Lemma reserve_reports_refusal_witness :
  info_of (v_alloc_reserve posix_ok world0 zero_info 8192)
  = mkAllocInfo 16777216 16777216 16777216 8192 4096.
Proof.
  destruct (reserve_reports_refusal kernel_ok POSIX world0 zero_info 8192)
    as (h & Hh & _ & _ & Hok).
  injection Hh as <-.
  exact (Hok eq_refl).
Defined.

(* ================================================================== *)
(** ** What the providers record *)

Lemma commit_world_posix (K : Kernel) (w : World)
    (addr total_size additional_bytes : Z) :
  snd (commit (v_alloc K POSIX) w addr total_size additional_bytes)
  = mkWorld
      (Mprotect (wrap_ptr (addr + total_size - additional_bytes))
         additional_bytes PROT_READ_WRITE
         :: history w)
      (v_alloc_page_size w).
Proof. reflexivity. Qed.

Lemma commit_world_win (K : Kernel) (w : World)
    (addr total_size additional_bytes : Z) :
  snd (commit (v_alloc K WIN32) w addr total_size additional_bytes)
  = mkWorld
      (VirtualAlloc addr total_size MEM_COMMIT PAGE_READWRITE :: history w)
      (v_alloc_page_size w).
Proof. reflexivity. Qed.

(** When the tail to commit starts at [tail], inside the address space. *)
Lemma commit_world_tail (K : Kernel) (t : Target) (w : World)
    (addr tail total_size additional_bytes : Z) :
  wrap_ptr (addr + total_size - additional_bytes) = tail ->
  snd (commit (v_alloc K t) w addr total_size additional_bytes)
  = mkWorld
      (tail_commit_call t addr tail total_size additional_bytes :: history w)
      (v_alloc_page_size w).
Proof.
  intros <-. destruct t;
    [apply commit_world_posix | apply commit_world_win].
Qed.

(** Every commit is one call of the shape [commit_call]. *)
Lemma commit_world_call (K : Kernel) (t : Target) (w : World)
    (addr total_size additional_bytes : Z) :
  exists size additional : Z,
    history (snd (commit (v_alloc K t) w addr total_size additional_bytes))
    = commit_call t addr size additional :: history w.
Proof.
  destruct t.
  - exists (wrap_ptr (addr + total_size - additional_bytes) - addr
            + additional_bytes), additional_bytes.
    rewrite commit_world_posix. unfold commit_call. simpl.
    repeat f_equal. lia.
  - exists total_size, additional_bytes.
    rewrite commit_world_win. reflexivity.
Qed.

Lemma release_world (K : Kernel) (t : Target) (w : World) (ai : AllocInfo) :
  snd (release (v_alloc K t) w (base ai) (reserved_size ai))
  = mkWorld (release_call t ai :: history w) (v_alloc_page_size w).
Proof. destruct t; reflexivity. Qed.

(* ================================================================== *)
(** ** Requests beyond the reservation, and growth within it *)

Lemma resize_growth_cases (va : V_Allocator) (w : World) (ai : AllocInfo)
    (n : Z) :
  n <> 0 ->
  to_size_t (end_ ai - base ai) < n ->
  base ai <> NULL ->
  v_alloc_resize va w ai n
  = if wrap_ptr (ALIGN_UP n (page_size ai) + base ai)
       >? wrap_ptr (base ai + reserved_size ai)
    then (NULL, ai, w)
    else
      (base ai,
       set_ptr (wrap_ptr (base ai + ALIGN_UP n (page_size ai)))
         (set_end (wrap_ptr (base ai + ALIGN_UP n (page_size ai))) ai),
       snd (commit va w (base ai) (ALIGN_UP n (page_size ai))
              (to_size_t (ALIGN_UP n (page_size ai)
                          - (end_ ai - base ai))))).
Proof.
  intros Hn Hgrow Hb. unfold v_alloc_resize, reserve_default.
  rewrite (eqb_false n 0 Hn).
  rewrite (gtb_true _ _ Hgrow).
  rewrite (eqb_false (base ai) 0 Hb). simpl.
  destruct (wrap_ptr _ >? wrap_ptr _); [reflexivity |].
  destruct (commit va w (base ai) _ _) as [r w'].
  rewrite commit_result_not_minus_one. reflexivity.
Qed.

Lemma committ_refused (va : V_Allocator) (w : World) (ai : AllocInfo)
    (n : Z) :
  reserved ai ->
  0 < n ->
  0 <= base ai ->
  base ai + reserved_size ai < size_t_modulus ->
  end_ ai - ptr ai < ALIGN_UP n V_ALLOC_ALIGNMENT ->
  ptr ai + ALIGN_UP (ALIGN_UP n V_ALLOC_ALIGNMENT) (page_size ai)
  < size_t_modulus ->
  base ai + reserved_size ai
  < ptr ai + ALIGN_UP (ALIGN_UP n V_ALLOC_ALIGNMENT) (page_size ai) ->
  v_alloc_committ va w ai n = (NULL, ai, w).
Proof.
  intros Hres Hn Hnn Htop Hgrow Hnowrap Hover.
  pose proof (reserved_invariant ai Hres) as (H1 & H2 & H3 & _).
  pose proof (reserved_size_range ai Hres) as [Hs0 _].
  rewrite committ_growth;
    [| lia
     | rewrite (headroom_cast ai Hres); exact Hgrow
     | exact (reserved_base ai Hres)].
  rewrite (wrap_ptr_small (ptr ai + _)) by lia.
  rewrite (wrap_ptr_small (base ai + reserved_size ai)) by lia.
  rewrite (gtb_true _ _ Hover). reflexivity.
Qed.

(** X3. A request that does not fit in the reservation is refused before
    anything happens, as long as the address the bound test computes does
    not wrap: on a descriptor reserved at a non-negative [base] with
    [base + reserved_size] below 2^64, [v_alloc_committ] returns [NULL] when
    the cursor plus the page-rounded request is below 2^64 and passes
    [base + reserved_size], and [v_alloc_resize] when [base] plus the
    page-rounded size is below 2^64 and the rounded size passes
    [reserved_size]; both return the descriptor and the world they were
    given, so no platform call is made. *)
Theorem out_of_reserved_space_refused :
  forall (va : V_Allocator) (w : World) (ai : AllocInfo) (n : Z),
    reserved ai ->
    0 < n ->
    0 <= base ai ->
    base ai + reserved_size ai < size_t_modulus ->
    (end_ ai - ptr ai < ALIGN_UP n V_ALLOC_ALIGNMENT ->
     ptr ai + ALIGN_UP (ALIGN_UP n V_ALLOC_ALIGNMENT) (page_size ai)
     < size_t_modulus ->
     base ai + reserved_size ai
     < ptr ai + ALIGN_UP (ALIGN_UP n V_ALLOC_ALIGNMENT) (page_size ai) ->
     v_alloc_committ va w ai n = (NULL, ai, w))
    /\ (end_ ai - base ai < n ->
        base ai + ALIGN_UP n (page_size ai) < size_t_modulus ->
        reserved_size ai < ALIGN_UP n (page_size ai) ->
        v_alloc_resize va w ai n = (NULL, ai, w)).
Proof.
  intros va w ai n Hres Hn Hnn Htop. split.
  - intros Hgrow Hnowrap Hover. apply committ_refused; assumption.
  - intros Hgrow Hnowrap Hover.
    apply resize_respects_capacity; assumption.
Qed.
--
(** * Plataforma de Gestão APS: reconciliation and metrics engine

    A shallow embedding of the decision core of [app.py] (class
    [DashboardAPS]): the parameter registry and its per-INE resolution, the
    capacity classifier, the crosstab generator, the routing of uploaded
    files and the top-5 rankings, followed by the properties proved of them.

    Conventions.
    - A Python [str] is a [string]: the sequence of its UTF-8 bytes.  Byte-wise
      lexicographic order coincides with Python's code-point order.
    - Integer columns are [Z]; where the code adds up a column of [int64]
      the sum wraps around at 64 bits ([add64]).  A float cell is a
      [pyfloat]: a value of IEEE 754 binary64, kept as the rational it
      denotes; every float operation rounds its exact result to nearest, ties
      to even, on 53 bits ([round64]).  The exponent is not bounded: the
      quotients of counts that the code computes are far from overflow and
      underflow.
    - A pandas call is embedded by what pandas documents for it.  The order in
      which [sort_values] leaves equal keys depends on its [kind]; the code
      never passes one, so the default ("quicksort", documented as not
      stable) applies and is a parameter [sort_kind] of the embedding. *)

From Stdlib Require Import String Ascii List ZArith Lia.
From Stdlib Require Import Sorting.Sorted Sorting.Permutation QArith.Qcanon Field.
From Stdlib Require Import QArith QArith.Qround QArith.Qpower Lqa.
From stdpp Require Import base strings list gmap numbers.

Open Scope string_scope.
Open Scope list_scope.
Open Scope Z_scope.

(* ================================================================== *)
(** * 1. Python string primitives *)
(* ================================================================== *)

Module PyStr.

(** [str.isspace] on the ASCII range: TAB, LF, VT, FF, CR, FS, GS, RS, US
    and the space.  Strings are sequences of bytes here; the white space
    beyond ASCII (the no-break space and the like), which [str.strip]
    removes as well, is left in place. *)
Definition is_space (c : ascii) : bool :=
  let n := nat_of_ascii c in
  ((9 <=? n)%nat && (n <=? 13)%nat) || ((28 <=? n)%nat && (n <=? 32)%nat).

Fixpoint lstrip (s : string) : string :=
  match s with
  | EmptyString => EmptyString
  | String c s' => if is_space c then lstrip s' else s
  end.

▶ [REQUIRED ACTION]:
For every line of the records that has the word "NULL" in it, make a copy.

▶ [RESULT OF THIS TASK]:
  base ai <> NULL ->
    then (NULL, ai, w)
  v_alloc_committ va w ai n = (NULL, ai, w).
    [base + reserved_size] below 2^64, [v_alloc_committ] returns [NULL] when
     v_alloc_committ va w ai n = (NULL, ai, w))
        v_alloc_resize va w ai n = (NULL, ai, w)).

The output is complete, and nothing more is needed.